··· WORKING DATA

Definition call {P} `{Plugin P} (c : Call) (p : P) (cx : Cx) : P * Cx :=
  match c with
  | CMessage peer env => (on_message peer env p cx).2
  | CConnected peer => on_peer_connected peer p cx
  | CDisconnected peer => on_peer_disconnected peer p cx
  | CLocal peer ty body => (on_local peer ty body p cx).2
  | CEffectResult t r => on_effect_result t r p cx
  | CBulkListening t e => on_bulk_listening t e p cx
  | CBulkFinished t ok d => on_bulk_finished t ok d p cx
  | CTick => on_tick p cx
  end.

(** The calls one after the other, everything asked for gathered in one context. *)
Definition play {P} `{Plugin P} (cs : list Call) (p : P) (cx : Cx) : P * Cx :=
  fold_left (λ '(p, cx) c, call c p cx) cs (p, cx).

Lemma play_invariant {P} `{Plugin P} (I : P -> Cx -> Prop) cs p cx :
  (∀ c p cx, I p cx -> I (call c p cx).1 (call c p cx).2) ->
  I p cx -> I (play cs p cx).1 (play cs p cx).2.
Proof.
  intros Hc. unfold play. revert p cx. induction cs as [|c cs IH]; intros p cx HI; [done|].
  cbn [fold_left]. specialize (Hc c p cx HI). destruct (call c p cx). by apply IH.
Qed.

(** The same with the calls made so far in hand. *)
Lemma play_history {P} `{Plugin P} (I : list Call -> P -> Cx -> Prop) cs p cx :
  (∀ h c p cx, I h p cx -> I (h ++ [c]) (call c p cx).1 (call c p cx).2) ->
  I [] p cx -> I cs (play cs p cx).1 (play cs p cx).2.
Proof.
  intros Hc HI. induction cs as [|c cs IH] using rev_ind; [done|].
  unfold play in *. rewrite fold_left_app. cbn.
  destruct (fold_left _ cs (p, cx)) as [p' cx'] eqn:E. by apply Hc.
Qed.

Lemma call_grows {P} `{PluginLaws P} c p cx : cx_grows cx (call c p cx).2.
Proof.
  destruct c; cbn; [apply grows_message|apply grows_connected|apply grows_disconnected
    |apply grows_local|apply grows_effect|apply grows_listening|apply grows_finished|apply grows_tick].
Qed.

Lemma call_manifest {P} `{PluginLaws P} c p cx : manifest (call c p cx).1 = manifest p.
Proof.
  destruct c; cbn; [apply manifest_const_message|apply manifest_const_connected
    |apply manifest_const_disconnected|apply manifest_const_local|apply manifest_const_effect
    |apply manifest_const_listening|apply manifest_const_finished|apply manifest_const_tick].
Qed.

(** ** [Box<dyn Plugin>]: a plugin of some type, with its methods *)

Record DynPlugin := Dyn {
  dyn_ty : Type;
  dyn_plugin : Plugin dyn_ty;
  dyn_laws : PluginLaws dyn_ty;
  dyn_self : dyn_ty;
}.
Arguments Dyn {dyn_ty dyn_plugin dyn_laws} dyn_self.

Definition dyn_manifest (d : DynPlugin) : PluginManifest :=
  @manifest (dyn_ty d) (dyn_plugin d) (dyn_self d).

(** The plugin with the state a call left it in. *)
Definition dyn_with (d : DynPlugin) (self : dyn_ty d) : DynPlugin :=
  @Dyn (dyn_ty d) (dyn_plugin d) (dyn_laws d) self.

Definition dyn_on_message (peer : DeviceId) (env : Envelope) (d : DynPlugin) (cx : Cx)
    : result unit PluginError * (DynPlugin * Cx) :=
  let '(r, (self, cx)) := @on_message _ (dyn_plugin d) peer env (dyn_self d) cx in
  (r, (dyn_with d self, cx)).
Definition dyn_on_local (peer : DeviceId) (ty : string) (body : bytes) (d : DynPlugin) (cx : Cx)
    : result unit PluginError * (DynPlugin * Cx) :=
  let '(r, (self, cx)) := @on_local _ (dyn_plugin d) peer ty body (dyn_self d) cx in
  (r, (dyn_with d self, cx)).

(** The call of any method, without the outcome of the two that have one. *)
Definition dyn_call (c : Call) (d : DynPlugin) (cx : Cx) : DynPlugin * Cx :=
  let '(self, cx) := @call _ (dyn_plugin d) c (dyn_self d) cx in (dyn_with d self, cx).

Lemma dyn_call_manifest c d cx : dyn_manifest (dyn_call c d cx).1 = dyn_manifest d.
Proof.
  destruct d as [T P L self]. unfold dyn_call, dyn_manifest. cbn.
  pose proof (call_manifest c self cx) as E. by destruct (call c self cx).
Qed.

Lemma dyn_call_grows c d cx : cx_grows cx (dyn_call c d cx).2.
Proof.
  destruct d as [T P L self]. unfold dyn_call. cbn.
  pose proof (call_grows c self cx) as E. by destruct (call c self cx).
Qed.

Lemma dyn_on_message_call peer env d cx :
  (dyn_on_message peer env d cx).2 = dyn_call (CMessage peer env) d cx.
Proof.
  unfold dyn_on_message, dyn_call. cbn. by destruct (on_message _ _ _ _) as [r [self cx']].
Qed.
Lemma dyn_on_local_call peer ty body d cx :
  (dyn_on_local peer ty body d cx).2 = dyn_call (CLocal peer ty body) d cx.
Proof.
  unfold dyn_on_local, dyn_call. cbn. by destruct (on_local _ _ _ _ _) as [r [self cx']].
Qed.

(** What each [Cx] method does to the effects and the messages gathered. *)
Section cx_fields.
Context `{Cbor ErrorBody}.
Implicit Types cx : Cx.

Lemma effects_send p cap ty b cx : cx_effects (cx_send p cap ty b cx) = cx_effects cx.
Proof. done. Qed.
Lemma effects_reply p to ty b cx : cx_effects (cx_reply p to ty b cx) = cx_effects cx.
Proof. done. Qed.
Lemma effects_send_reply p cap ty b re cx :
  cx_effects (cx_send_reply p cap ty b re cx) = cx_effects cx.
Proof. done. Qed.
Lemma effects_send_error p cap re code m cx :
  cx_effects (cx_send_error p cap re code m cx) = cx_effects cx.
Proof. done. Qed.
Lemma effects_ui e cx : cx_effects (cx_ui e cx) = cx_effects cx.
Proof. done. Qed.
Lemma effects_effect e t cx cx' :
  cx_effect e cx = (t, cx') ->
  t = cx_next_token cx +u64 1 /\ cx_next_token cx' = t /\
  cx_effects cx' = push (t, e) (cx_effects cx) /\ cx_sends cx' = cx_sends cx /\
  cx_uis cx' = cx_uis cx.
Proof. intros [= <- <-]. done. Qed.

Lemma sends_ui e cx : cx_sends (cx_ui e cx) = cx_sends cx.
Proof. done. Qed.
Lemma sends_send p cap ty b cx :
  cx_sends (cx_send p cap ty b cx) = push (mkPendingSend p cap ty b None) (cx_sends cx).
Proof. done. Qed.
Lemma sends_reply p to ty b cx :
  cx_sends (cx_reply p to ty b cx)
  = push (mkPendingSend p (env_cap to) ty b (Some (env_id to))) (cx_sends cx).
Proof. done. Qed.
Lemma sends_send_reply p cap ty b re cx :
  cx_sends (cx_send_reply p cap ty b re cx)
  = push (mkPendingSend p cap ty b (Some re)) (cx_sends cx).
Proof. done. Qed.
Lemma sends_send_error p cap re code m cx :
  cx_sends (cx_send_error p cap re code m cx)
  = push (mkPendingSend p cap "err" (to_vec_or_default (mkErrorBody code m)) (Some re)) (cx_sends cx).
Proof. done. Qed.
End cx_fields.

#[export] Hint Rewrite @effects_send @effects_reply @effects_send_reply @effects_send_error
  @effects_ui @sends_ui @sends_send @sends_reply @sends_send_reply @sends_send_error : acr.

Lemma Forall_push {A} (Q : A -> Prop) x l : Forall Q (push x l) <-> Forall Q l /\ Q x.
Proof. unfold push. rewrite Forall_app, Forall_singleton. done. Qed.

(** The methods of [Cx] stay folded; their effect is in the lemmas above. *)
#[global] Arguments cx_send : simpl never.
#[global] Arguments cx_reply : simpl never.
#[global] Arguments cx_send_reply : simpl never.
#[global] Arguments cx_send_error : simpl never.
#[global] Arguments cx_effect : simpl never.
#[global] Arguments cx_new_transfer : simpl never.
#[global] Arguments cx_ui : simpl never.
#[global] Arguments cx_bulk_listen : simpl never.
#[global] Arguments cx_bulk_send : simpl never.
#[global] Arguments cx_bulk_cancel : simpl never.

(** The proof of [PluginLaws] for a plugin: follow every branch. *)
Ltac solve_plugin_laws :=
  constructor; intros; try done; cbn;
  repeat (first
    [ match goal with |- context [cx_effect ?e ?c] =>
        let E := fresh in destruct (cx_effect e c) eqn:E; apply grows_effect_eq in E end
    | match goal with |- context [cx_new_transfer ?c] =>
        let E := fresh in destruct (cx_new_transfer c) eqn:E; apply grows_new_transfer_eq in E end
    | case_match ]; simplify_eq; cbn; try done); eauto 8 with acr.

(** ** What the plugins that keep a list of connected peers share *)

(** [if !v.contains(x) { v.push(x) }] and [v.retain(|p| p != x)]. *)
Definition push_once (peer : DeviceId) (l : list DeviceId) : list DeviceId :=
  if bool_decide (peer ∈ l) then l else push peer l.
Definition retain_ne (peer : DeviceId) (l : list DeviceId) : list DeviceId :=
  filter (λ p, p ≠ peer) l.

(** Send [body] as a [state] message to every peer of the list but one. *)
Definition send_state_except (cap : string) (body : bytes) (already_told : option DeviceId)
    (connected : list DeviceId) (cx : Cx) : Cx :=
  fold_left (λ cx peer,
    if bool_decide (Some peer = already_told) then cx else cx_send peer cap "state" body cx)
    connected cx.

Lemma grows_send_state_except c cap b a l cx :
  cx_grows c cx -> cx_grows c (send_state_except cap b a l cx).
Proof. apply grows_fold. intros x cx'. case_bool_decide; eauto with acr. Qed.
#[export] Hint Resolve grows_send_state_except : acr.

Lemma elem_of_push_once x y l : x ∈ push_once y l <-> x = y \/ x ∈ l.
Proof. unfold push_once, push. case_bool_decide; [|set_solver]. naive_solver. Qed.

Lemma push_once_NoDup y l : NoDup l -> NoDup (push_once y l).
Proof.
  intros Hl. unfold push_once, push. case_bool_decide; [done|].
  apply NoDup_app. split_and!; [done|set_solver|apply NoDup_singleton].
Qed.

Lemma elem_of_retain_ne x y l : x ∈ retain_ne y l <-> x ∈ l /\ x <> y.
Proof. unfold retain_ne. rewrite list_elem_of_filter. naive_solver. Qed.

······

• _REQUIRED ACTION_
Everything from the line containing "Lemma effects_effect e" through the line containing "#[global] Arguments cx_effect : simpl never." in the material above should be retyped exactly, both ends included, and nothing more.

• _EXPECTED ANSWER_
Lemma effects_effect e t cx cx' :
  cx_effect e cx = (t, cx') ->
  t = cx_next_token cx +u64 1 /\ cx_next_token cx' = t /\
  cx_effects cx' = push (t, e) (cx_effects cx) /\ cx_sends cx' = cx_sends cx /\
  cx_uis cx' = cx_uis cx.
Proof. intros [= <- <-]. done. Qed.

Lemma sends_ui e cx : cx_sends (cx_ui e cx) = cx_sends cx.
Proof. done. Qed.
Lemma sends_send p cap ty b cx :
  cx_sends (cx_send p cap ty b cx) = push (mkPendingSend p cap ty b None) (cx_sends cx).
Proof. done. Qed.
Lemma sends_reply p to ty b cx :
  cx_sends (cx_reply p to ty b cx)
  = push (mkPendingSend p (env_cap to) ty b (Some (env_id to))) (cx_sends cx).
Proof. done. Qed.
Lemma sends_send_reply p cap ty b re cx :
  cx_sends (cx_send_reply p cap ty b re cx)
  = push (mkPendingSend p cap ty b (Some re)) (cx_sends cx).
Proof. done. Qed.
Lemma sends_send_error p cap re code m cx :
  cx_sends (cx_send_error p cap re code m cx)
  = push (mkPendingSend p cap "err" (to_vec_or_default (mkErrorBody code m)) (Some re)) (cx_sends cx).
Proof. done. Qed.
End cx_fields.

#[export] Hint Rewrite @effects_send @effects_reply @effects_send_reply @effects_send_error
  @effects_ui @sends_ui @sends_send @sends_reply @sends_send_reply @sends_send_error : acr.

Lemma Forall_push {A} (Q : A -> Prop) x l : Forall Q (push x l) <-> Forall Q l /\ Q x.
Proof. unfold push. rewrite Forall_app, Forall_singleton. done. Qed.

(** The methods of [Cx] stay folded; their effect is in the lemmas above. *)
#[global] Arguments cx_send : simpl never.
#[global] Arguments cx_reply : simpl never.
#[global] Arguments cx_send_reply : simpl never.
#[global] Arguments cx_send_error : simpl never.
#[global] Arguments cx_effect : simpl never.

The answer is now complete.